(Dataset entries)
(* ===== verification/SpaceInit.v ===== *)
(** * A new address space

    [vmem_init] makes an address space without areas whose only table is an
    empty root; from an allocator with free frames this is where the invariant
    [space] starts. *)

From S2P Require Import Prelude Mem Common DList Buddy Paging FrameAlloc FrameRefine FrameZones FrameSession FrameInit.
From S2P Require Import FrameExample FrameClient Obj ObjSpec Vmem PageTable VmemSpec VmemMap AddrSpace Demand.

(** A root without entries. *)
Lemma empty_tree m root :
  (forall i, 0 <= i < 512 -> ld64 m (entry_addr root i) = 0) ->
  tree m root {[(4%nat, 0) := root]} /\ forall va, walk m 4 root va = None.
Proof.
  intros Hz. split.
  - split.
    + apply lookup_singleton_eq.
    + intros l p t [[= <- <-] _]%lookup_singleton_Some. lia.
    + intros l p t i t' Hl [[= <- <-] <-]%lookup_singleton_Some Hi Hc. by rewrite child_zero in Hc by (by apply Hz).
    + intros l q t Hl [[= <- <-] _]%lookup_singleton_Some. lia.
    + intros k k' t [<- _]%lookup_singleton_Some [<- _]%lookup_singleton_Some. done.
  - intros va. cbn [walk]. unfold table_entry, present. by rewrite Hz by apply index_bounds.
Qed.

Section Init.
Context {F : Prop} {ok : fa_state -> list Z -> Prop} `{!FrameContract F ok} `{!FrameSource ok}.
Context (s : vm_state) (vm : Z) (P fr U L : list Z).
Hypothesis Hok : ok (vm_fa s) L.
Hypothesis Hpool : pool_in ok (vm_fa s, vmem_area_alloc s) P fr U L.
Hypothesis Hsize : obj_size (vmem_area_alloc s) = sizeof_vmem_area.
Hypothesis Hvm : kok vm 16 = true.
Hypothesis Hout : forall a, in_range vm 16 a -> ~ fa_bytes (vm_fa s) a.

Lemma vm_pml4_eq : vm_pml4 vm = vm + 8 /\ kok vm 8 = true /\ kok (vm + 8) 8 = true.
Proof.
  pose proof Hvm as [H1 H2]%kok_spec. unfold vm_pml4. assert (KERNEL_HIGHER_HALF_START > 0) by done.
  rewrite u64_small by lia. split_and!; [done|apply kok_spec; lia..].
Qed.

(** A field of the structure is written. *)
Lemma vm_field_write al m L1 P1 fr1 U1 o v :
  o = 0 \/ o = 8 -> pool_in ok (set_mem (vm_fa s) m, al) P1 fr1 U1 L1 ->
  let m' := st64 m (vm + o) v in
  pool_in ok (set_mem (vm_fa s) m', al) P1 fr1 U1 L1 /\ agree (fa_bytes (vm_fa s)) m m'.
Proof.
  intros Ho (Hok1 & Hpl & HPL) m'. cbn [fst snd] in *.
  assert (Hag : agree (fa_bytes (vm_fa s)) m m').
  { eapply agree_weaken; [apply st_agree|]. intros a Ha Hr. by eapply Hout; [|exact Ha]; unfold in_range in *; lia. }
  split; [|done]. split; [by apply (fc_outside (ok := ok) (set_mem (vm_fa s) m) L1)|]. split; [|done]. cbn [fst snd].
  destruct Hpl as [H1 H2 H3 H4]. split; try done. eapply chain_agree; [exact Hag| |exact H2].
  intros x b Hx Hb. apply (fc_inside (ok := ok) (set_mem (vm_fa s) m) L1); [done|].
  destruct (slot_byte (obj_size al) P1 H1 x b 8) as (p & Hp & Hpa); [apply H3; set_solver|lia|done|].
  exists p. split; [by apply HPL|done].
Qed.

Lemma vmem_init_ok :
  ((exists s', vmem_init vm s = Ret (- ENOMEM, s')) /\ capacity (vm_fa s) <= Z.of_nat (length L)) \/
  (vmem_init vm s = Halt (Fault NULL) /\ capacity (vm_fa s) <= Z.of_nat (length L) + 1) \/
  exists m' al root head P' fr' L', vmem_init vm s = Ret (0, set_vo s m' al) /\ head ∉ U /\ root ∉ L /\
    space ok (set_vo s m' al) vm root {[(4%nat, 0) := root]} L' P' fr' (head :: U) head [] /\
    (forall va, walk m' 4 root va = None) /\
    (forall p, p ∈ L -> p ∈ L') /\ (forall p, p ∈ P' -> p ∈ P \/ p ∉ L) /\
    agree (fun a => frame_byte L a /\ ~ in_range head 16 a) (vm_mem s) m' /\
    agree (fun a => ~ fa_bytes (vm_fa s) a /\ ~ in_range vm 16 a) (vm_mem s) m' /\ (length L' <= length L + 2)%nat.
Proof.
  destruct vm_pml4_eq as (E & Hk0 & Hk8). unfold vmem_init. rewrite E.
  destruct (fc_alloc (ok := ok) (vm_fa s) L Hok) as [[Hnull Hfull]|(p & m1 & Hrun & Hp0 & HpL & Hok1 & Hag & Hout1 & Hzero)].
  { left. split; [|exact Hfull]. assert (Hnull' : in_fa frame_alloc s = Ret (NULL, s)).
    { rewrite <- (set_vm_id s) at 2. apply in_fa_ok. rewrite Hnull. by destruct s as [[]]. }
    kstep Hnull'. kstep (vstore_ok (vm + 8) NULL s Hk8). by eexists. }
  right. pose proof (fc_frame (ok := ok) _ _ p Hok1 (list_elem_of_here _ _)) as Hpf.
  kstep (in_fa_ok _ s _ _ Hrun). kstep (vstore_ok (vm + 8) p (set_vm s m1) Hk8). rewrite set_vm_set.
  rewrite (proj2 (Z.eqb_neq p NULL)) by done. change (vm_mem (set_vm s m1)) with m1.
  set (m2 := st64 m1 (vm + 8) p).
  assert (Hpool1 : pool_in ok (set_mem (vm_fa s) m1, vmem_area_alloc s) P fr U (p :: L)).
  { destruct Hpool as (_ & [H1 H2 H3 H4] & HPL). split; [done|].
    split; [|intros q Hq; by apply list_elem_of_further, HPL]. split; try done.
    eapply chain_agree; [exact Hag| |exact H2]. intros x b Hx Hb.
    destruct (slot_byte _ P H1 x b 8) as (q & Hq & Hqa); [apply H3; set_solver|cbn in *; lia|done|].
    exists q. split; [by apply HPL|done]. }
  destruct (vm_field_write _ m1 _ _ _ _ 8 p ltac:(auto) Hpool1) as [Hpool2 Hag2]. fold m2 in Hpool2, Hag2.
  destruct (object_alloc_ok _ _ P fr U (p :: L) Hpool2) as
    [(_ & [_ Hfull] & Hobj)|(h & m3 & al & P' & fr' & L' & Hobj & Hh & Hpool3 & Hsz & Hag3 & Hout3 & HL)].
  { left. split; [apply kbind_Halt; unfold in_obj, klift; cbn [vm_fa vmem_area_alloc set_vm]; by rewrite Hobj|].
    change (capacity (vm_fa s) <= Z.of_nat (S (length L))) in Hfull. lia. }
  right. rewrite (kbind_Ret _ _ _ _ _ (in_obj_ok object_alloc (set_vm s m2) h m3 al Hobj)).
  cbn [set_mem fa_mem] in *. set (s3 := set_vo (set_vm s m2) m3 al).
  assert (Hslot : slot sizeof_vmem_area P' h).
  { rewrite <- Hsize, <- Hsz. apply (pl_slots _ _ _ _ _ (proj1 (proj2 Hpool3))). set_solver. }
  assert (HP'f : forall q, q ∈ P' -> frame_at q) by (intros q Hq; by eapply pool_frames).
  kstep (vstore_ok (vm_areas_list vm) h s3 Hk0). change (vm_mem s3) with m3.
  rewrite (proj2 (Z.eqb_neq h NULL)) by (by eapply (slot_nonnull sizeof_vmem_area P')).
  set (m4 := st64 m3 (vm_areas_list vm) h).
  destruct (vm_field_write al m3 L' P' fr' (h :: U) 0 h ltac:(auto) Hpool3) as [Hpool4 Hag4].
  rewrite Z.add_0_r in Hpool4, Hag4. change (st64 m3 vm h) with m4 in Hpool4, Hag4.
  assert (Harea : area_ok h) by (by apply (slot_kok sizeof_vmem_area P' ltac:(done) HP'f)).
  kstep (in_kmem_ok (list_init h) (set_vm s3 m4) tt _ (list_init_run m4 h (area_ok_node h Harea))).
  rewrite set_vm_set. set (m5 := list_init_mem m4 h).
  assert (HpP' : p ∉ P').
  { destruct HL as [[_ ->]|(q & Hq & _ & ->)].
    - intros Hin. by apply HpL, (proj2 (proj2 Hpool)).
    - intros [->|Hin]%elem_of_cons; [by apply Hq, list_elem_of_here|]. by apply HpL, (proj2 (proj2 Hpool)). }
  assert (Hpin : forall a, in_range p PAGE_SIZE a -> fa_bytes (vm_fa s) a).
  { intros a Ha. apply (fc_inside (ok := ok) (set_mem (vm_fa s) m1) (p :: L)); [done|].
    exists p. split; [apply list_elem_of_here|done]. }
  assert (HL'p : p ∈ L').
  { destruct HL as [[-> _]|(q & _ & -> & _)]; [|apply list_elem_of_further]; apply list_elem_of_here. }
  assert (Hhb : forall a, in_range h 16 a -> frame_byte P' a).
  { intros a Ha. by apply (slot_byte sizeof_vmem_area P' ltac:(done) h a 16). }
  assert (Hag5 : agree (fun a => ~ in_range h 16 a) m4 m5) by (by apply list_init_mem_agree).
  assert (Hfr' : forall a, frame_byte P' a -> fa_bytes (vm_fa s) a).
  { intros a (q & Hq & Ha). apply (fc_inside (ok := ok) (set_mem (vm_fa s) m4) L'); [apply Hpool4|].
    exists q. split; [by apply (proj2 (proj2 Hpool4))|done]. }
  assert (Hvmb : forall a, in_range vm 16 a -> rd8 m5 a = rd8 m4 a).
  { intros a Ha. apply Hag5. intros Hr. by eapply Hout, Hfr', Hhb. }
  assert (Hz5 : forall a, in_range p PAGE_SIZE a -> rd8 m5 a = 0).
  { intros a Ha. rewrite Hag5.
    - rewrite Hag4, Hag3, Hag2; [by apply Hzero|by apply Hpin| |by apply Hpin].
      exists p. split; [apply list_elem_of_here|done].
    - intros Hr. destruct (Hhb a Hr) as (q & Hq & Hqa). assert (Hne : q <> p) by (by intros ->).
      pose proof (frames_apart q p (HP'f q Hq) Hpf Hne). unfold apart, in_range in *. lia. }
  destruct (empty_tree m5 p) as [Htree Hwalk].
  { intros i Hi. by apply entry_zero. }
  assert (Hok5 : ok (set_mem (vm_fa s) m5) L').
  { apply (fc_write (ok := ok) (set_mem (vm_fa s) m4) L' m5 (proj1 Hpool4)). eapply agree_weaken; [exact Hag5|].
    intros a Ha Hr. apply Ha. destruct (Hhb a Hr) as (q & Hq & Hqa). exists q.
    split; [by apply (proj2 (proj2 Hpool4))|done]. }
  exists m5, al, p, h, P', fr', L'. split; [reflexivity|]. split; [done|]. split; [done|].
  assert (Hin : forall a, frame_byte L a -> fa_bytes (vm_fa s) a) by (intros a; by apply (fc_inside (ok := ok) (vm_fa s) L)).
  split; [|split; [exact Hwalk|split; [|split; [|split; [|split]]]]]; cycle 1.
  { intros q Hq. destruct HL as [[-> _]|(r & _ & -> & _)]; repeat apply list_elem_of_further; done. }
  { intros q Hq. destruct HL as [[_ ->]|(r & Hr & _ & ->)]; [by left|].
    apply elem_of_cons in Hq as [->|Hq]; [right|by left]. intros HqL. by apply Hr, list_elem_of_further. }
  { intros a [Ha Hh0]. rewrite Hag5 by done. rewrite Hag4 by (by apply Hin).
    rewrite Hag3; [rewrite Hag2 by (by apply Hin); by apply Hag|].
    destruct Ha as (q & Hq & Ha). exists q. split; [by apply list_elem_of_further|done]. }
  { intros a [Ha Hv]. rewrite Hag5 by (intros Hr; by apply Ha, Hfr', Hhb). unfold m4, vm_areas_list.
    rewrite rd8_st_out by (unfold in_range in Hv; lia). rewrite Hout3 by done. unfold m2.
    rewrite rd8_st_out by (unfold in_range in Hv; lia). by apply Hout1. }
  { destruct HL as [[-> _]|(r & _ & -> & _)]; simpl; lia. }
  assert (Hszal : obj_size al = sizeof_vmem_area) by (by rewrite Hsz).
  split; try done.
  - split; [done|exact Htree|by intros k t [_ <-]%lookup_singleton_Some|].
    intros l q t i [_ <-]%lookup_singleton_Some Hi _. change (vm_mem (set_vo s m5 al)) with m5. by rewrite entry_zero.
  - destruct Hpool4 as (_ & Hpl4 & HPL4). split; [done|]. split; [|done]. cbn [fst snd].
    eapply pool_write; [exact Hpl4|exact Hszal|exact HP'f|]. eapply agree_weaken; [exact Hag5|].
    intros a Ha Hr. apply Ha. exists h. split; [apply list_elem_of_here|]. unfold in_range, sizeof_vmem_area in *. lia.
  - intros q k Hq [_ <-]%lookup_singleton_Some. done.
  - cbn [vm_mem set_vo vm_fa fa_mem set_mem]. trans (ld64 m4 vm).
    + apply ld_ext. intros a Ha. apply Hvmb. unfold vm_areas_list, in_range in *. lia.
    + unfold m4, vm_areas_list. rewrite ld64_st64_same. apply node_ok_u64. by apply area_ok_node.
  - cbn [vm_mem set_vo vm_fa fa_mem set_mem]. rewrite E. trans (ld64 m4 (vm + 8)).
    + apply ld_ext. intros a Ha. apply Hvmb. unfold in_range in *. lia.
    + unfold m4, vm_areas_list. rewrite ld64_st64_ne by (unfold apart; lia). trans (ld64 m2 (vm + 8)).
      * eapply ld_agree; [exact Hout3|]. intros a Ha. apply Hout. unfold in_range in *. lia.
      * unfold m2. rewrite ld64_st64_same. apply u64_small. destruct Hpf as [_ H1 H2].
        unfold KERNEL_DIRECT_PHYS_MAPPING_START, KERNEL_DIRECT_PHYS_MAPPING_SIZE, PAGE_SIZE in *. lia.
  - by apply list_init_dll, area_ok_node.
  - intros n [->|Hn]%elem_of_cons; [apply list_elem_of_here|by apply not_elem_of_nil in Hn].
Qed.
End Init.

▶ [What this task involves]: Each line in the entries above, starting at the line with "(forall p, p ∈ L" and ending at the line with "destruct (fc_alloc (ok", is to be printed exactly, and only those lines.

▶ [Your response]:
    (forall p, p ∈ L -> p ∈ L') /\ (forall p, p ∈ P' -> p ∈ P \/ p ∉ L) /\
    agree (fun a => frame_byte L a /\ ~ in_range head 16 a) (vm_mem s) m' /\
    agree (fun a => ~ fa_bytes (vm_fa s) a /\ ~ in_range vm 16 a) (vm_mem s) m' /\ (length L' <= length L + 2)%nat.
Proof.
  destruct vm_pml4_eq as (E & Hk0 & Hk8). unfold vmem_init. rewrite E.
  destruct (fc_alloc (ok := ok) (vm_fa s) L Hok) as [[Hnull Hfull]|(p & m1 & Hrun & Hp0 & HpL & Hok1 & Hag & Hout1 & Hzero)].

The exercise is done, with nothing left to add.